● Material for the task:
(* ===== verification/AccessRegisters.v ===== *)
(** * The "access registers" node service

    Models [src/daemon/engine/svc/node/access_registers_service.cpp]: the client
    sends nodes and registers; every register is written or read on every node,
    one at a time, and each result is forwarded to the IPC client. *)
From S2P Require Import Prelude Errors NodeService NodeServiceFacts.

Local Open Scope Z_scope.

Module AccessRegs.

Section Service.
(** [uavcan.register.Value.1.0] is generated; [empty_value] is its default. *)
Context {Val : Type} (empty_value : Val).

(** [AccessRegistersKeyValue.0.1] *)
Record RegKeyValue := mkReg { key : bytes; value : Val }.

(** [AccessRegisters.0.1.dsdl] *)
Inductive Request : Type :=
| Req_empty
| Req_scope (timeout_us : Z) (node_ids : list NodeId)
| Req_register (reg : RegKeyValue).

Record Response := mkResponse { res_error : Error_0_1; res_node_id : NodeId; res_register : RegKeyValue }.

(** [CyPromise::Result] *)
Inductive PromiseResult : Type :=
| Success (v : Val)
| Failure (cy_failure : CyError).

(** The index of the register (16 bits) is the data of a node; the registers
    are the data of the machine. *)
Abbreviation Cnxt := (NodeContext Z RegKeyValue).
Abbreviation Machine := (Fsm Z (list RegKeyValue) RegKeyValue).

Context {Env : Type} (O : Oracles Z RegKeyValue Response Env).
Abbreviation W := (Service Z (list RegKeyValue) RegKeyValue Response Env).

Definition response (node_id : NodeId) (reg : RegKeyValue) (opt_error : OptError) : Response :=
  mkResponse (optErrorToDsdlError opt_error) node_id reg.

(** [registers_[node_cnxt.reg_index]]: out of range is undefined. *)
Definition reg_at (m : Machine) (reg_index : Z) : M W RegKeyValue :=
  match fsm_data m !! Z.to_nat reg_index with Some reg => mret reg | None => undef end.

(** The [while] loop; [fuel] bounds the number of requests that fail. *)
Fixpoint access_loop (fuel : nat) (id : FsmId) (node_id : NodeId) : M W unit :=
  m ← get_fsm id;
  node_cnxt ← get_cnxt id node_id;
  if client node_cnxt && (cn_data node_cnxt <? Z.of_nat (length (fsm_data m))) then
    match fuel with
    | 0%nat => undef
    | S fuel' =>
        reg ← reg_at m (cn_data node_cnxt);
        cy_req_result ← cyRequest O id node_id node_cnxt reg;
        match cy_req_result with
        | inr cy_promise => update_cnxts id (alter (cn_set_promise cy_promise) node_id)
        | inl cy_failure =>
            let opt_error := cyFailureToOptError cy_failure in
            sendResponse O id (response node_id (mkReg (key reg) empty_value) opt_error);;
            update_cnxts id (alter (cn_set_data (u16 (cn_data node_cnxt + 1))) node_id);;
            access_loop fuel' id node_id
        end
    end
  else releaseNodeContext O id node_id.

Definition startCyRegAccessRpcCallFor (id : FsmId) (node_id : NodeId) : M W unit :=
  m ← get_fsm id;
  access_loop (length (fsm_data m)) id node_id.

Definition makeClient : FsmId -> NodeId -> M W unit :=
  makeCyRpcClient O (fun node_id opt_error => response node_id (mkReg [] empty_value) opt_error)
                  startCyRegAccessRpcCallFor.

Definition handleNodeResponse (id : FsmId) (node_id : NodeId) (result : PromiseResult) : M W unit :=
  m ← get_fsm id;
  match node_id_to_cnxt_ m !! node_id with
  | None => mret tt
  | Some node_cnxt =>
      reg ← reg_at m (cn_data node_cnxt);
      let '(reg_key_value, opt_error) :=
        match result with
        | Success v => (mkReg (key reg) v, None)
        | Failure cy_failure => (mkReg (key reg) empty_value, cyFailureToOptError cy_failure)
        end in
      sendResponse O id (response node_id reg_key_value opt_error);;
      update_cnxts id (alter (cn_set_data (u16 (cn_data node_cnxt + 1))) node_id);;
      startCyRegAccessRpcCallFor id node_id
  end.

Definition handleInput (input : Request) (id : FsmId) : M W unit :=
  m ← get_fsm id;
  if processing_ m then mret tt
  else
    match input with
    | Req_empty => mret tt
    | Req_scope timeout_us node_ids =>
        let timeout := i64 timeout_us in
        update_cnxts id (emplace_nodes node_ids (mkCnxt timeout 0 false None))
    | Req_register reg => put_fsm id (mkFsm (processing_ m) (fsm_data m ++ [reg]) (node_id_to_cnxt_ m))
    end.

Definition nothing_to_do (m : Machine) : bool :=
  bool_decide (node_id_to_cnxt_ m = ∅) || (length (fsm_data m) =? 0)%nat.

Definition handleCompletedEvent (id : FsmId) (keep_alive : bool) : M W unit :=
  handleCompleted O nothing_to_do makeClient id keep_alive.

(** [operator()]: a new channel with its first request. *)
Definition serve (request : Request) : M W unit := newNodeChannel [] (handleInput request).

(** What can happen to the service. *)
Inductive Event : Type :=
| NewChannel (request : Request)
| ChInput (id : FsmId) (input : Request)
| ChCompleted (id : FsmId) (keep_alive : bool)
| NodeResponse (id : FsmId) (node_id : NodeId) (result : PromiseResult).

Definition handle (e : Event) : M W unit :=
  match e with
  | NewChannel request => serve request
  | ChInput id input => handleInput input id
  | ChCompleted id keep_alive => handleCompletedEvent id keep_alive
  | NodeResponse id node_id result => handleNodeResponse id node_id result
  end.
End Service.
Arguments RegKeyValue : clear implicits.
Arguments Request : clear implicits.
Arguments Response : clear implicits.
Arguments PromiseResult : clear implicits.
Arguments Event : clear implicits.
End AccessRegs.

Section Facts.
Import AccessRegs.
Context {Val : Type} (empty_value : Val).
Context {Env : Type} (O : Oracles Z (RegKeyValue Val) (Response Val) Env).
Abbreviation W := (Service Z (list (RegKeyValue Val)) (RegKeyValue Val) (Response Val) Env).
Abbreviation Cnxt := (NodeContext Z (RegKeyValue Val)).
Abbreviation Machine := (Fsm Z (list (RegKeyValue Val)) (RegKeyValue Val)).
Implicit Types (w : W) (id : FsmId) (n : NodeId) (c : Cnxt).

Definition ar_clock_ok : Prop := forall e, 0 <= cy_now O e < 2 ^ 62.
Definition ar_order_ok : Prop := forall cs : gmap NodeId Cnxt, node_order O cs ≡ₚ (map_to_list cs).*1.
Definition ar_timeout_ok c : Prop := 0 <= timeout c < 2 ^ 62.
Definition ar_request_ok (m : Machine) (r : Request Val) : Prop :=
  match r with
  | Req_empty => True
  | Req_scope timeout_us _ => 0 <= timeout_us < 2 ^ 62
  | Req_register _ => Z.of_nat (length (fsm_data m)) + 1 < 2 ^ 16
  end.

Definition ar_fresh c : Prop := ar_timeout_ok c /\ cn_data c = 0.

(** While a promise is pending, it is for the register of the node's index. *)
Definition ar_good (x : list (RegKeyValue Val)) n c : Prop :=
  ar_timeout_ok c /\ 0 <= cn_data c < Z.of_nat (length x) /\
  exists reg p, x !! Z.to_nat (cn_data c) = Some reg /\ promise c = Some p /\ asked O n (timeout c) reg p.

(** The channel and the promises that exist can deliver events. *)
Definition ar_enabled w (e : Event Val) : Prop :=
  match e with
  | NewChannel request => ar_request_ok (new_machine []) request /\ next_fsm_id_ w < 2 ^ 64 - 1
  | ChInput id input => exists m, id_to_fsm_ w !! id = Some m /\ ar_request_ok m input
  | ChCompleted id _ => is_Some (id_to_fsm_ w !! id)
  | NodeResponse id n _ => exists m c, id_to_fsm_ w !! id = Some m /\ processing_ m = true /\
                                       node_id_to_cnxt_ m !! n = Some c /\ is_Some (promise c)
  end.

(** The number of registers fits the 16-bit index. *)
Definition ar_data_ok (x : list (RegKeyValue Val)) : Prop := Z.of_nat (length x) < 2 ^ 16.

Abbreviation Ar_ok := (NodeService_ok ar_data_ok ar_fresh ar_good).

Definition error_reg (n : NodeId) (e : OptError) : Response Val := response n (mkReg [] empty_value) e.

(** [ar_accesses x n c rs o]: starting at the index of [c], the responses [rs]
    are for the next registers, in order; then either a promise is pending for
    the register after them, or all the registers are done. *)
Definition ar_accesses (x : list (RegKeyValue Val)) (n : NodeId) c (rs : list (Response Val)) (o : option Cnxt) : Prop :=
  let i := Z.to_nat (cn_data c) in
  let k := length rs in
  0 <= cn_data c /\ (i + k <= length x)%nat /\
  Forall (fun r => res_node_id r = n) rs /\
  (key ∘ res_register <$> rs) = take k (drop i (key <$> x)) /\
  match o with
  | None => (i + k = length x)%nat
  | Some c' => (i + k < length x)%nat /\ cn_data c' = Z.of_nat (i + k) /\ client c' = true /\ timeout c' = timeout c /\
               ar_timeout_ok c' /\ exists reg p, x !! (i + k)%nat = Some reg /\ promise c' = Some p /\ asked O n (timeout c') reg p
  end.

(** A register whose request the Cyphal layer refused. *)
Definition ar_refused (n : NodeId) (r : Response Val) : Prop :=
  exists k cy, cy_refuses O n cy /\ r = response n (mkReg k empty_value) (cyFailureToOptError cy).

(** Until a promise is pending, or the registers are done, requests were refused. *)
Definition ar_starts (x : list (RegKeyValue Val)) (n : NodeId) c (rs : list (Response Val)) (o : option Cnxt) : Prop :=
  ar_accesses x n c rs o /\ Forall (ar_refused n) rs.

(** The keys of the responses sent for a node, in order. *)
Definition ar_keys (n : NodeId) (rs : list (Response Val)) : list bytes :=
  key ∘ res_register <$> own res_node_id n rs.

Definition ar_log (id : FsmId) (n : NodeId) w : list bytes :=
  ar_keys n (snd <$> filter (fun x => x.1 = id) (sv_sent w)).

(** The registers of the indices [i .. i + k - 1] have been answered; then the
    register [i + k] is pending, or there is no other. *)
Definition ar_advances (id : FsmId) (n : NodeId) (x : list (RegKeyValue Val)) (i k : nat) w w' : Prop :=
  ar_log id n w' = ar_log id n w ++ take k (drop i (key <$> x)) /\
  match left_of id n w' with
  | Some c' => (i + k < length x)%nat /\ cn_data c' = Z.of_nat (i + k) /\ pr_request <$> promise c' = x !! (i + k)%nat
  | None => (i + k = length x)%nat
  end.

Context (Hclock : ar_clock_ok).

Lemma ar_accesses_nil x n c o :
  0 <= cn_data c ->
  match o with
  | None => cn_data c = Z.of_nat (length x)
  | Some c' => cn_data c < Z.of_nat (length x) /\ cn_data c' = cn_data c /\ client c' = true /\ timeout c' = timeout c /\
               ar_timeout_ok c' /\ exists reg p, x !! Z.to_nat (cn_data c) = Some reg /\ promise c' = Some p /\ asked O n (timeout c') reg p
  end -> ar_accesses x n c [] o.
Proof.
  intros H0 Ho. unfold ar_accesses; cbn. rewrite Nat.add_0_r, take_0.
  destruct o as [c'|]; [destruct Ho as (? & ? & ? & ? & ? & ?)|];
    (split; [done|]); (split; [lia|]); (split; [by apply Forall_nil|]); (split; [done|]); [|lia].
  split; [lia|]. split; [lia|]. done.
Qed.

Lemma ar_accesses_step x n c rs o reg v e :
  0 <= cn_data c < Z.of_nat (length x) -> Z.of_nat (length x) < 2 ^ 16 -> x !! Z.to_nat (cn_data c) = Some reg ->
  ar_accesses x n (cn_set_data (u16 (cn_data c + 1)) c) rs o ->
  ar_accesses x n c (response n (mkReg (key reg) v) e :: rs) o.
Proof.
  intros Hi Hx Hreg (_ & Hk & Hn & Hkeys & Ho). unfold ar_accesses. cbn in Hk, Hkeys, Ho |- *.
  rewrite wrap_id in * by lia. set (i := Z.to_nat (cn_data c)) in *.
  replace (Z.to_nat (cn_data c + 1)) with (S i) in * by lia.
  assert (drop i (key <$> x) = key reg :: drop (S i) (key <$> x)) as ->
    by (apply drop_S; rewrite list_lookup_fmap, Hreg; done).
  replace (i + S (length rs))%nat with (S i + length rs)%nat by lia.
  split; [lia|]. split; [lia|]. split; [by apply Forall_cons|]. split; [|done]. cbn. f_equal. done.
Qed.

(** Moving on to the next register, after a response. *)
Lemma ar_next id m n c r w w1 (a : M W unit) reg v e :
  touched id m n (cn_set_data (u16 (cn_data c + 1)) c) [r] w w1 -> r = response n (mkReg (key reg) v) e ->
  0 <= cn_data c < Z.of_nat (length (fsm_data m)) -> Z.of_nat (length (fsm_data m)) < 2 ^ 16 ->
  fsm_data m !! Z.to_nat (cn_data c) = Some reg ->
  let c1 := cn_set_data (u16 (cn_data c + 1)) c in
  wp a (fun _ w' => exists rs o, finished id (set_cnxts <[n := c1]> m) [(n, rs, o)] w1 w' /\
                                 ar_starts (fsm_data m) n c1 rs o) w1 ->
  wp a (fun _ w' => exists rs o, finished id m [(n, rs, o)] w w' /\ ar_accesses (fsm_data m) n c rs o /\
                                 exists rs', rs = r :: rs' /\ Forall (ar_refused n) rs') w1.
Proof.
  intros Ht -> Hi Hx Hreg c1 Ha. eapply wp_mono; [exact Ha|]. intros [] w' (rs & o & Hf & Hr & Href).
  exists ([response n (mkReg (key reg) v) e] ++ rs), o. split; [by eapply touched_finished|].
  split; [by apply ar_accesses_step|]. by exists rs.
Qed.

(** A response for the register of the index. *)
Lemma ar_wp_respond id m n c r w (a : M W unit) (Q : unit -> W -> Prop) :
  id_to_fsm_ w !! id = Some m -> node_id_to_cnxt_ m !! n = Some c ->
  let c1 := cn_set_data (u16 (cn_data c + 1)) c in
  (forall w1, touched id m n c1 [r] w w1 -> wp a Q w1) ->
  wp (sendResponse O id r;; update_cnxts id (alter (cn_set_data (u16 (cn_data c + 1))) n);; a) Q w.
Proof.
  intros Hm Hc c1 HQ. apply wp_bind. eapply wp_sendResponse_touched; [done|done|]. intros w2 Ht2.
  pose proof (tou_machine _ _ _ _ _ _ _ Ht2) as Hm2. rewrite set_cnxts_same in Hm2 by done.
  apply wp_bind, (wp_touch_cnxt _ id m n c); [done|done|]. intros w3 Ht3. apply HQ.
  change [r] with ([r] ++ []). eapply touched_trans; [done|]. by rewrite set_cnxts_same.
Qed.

● Work required:
Reprint the data above from the opening line to the line holding "(** [uavcan.register.Value.1.0] is", inclusive, and nothing else.

● Solution for this exercise:
(* ===== verification/AccessRegisters.v ===== *)
(** * The "access registers" node service

    Models [src/daemon/engine/svc/node/access_registers_service.cpp]: the client
    sends nodes and registers; every register is written or read on every node,
    one at a time, and each result is forwarded to the IPC client. *)
From S2P Require Import Prelude Errors NodeService NodeServiceFacts.

Local Open Scope Z_scope.

Module AccessRegs.

Section Service.
(** [uavcan.register.Value.1.0] is generated; [empty_value] is its default. *)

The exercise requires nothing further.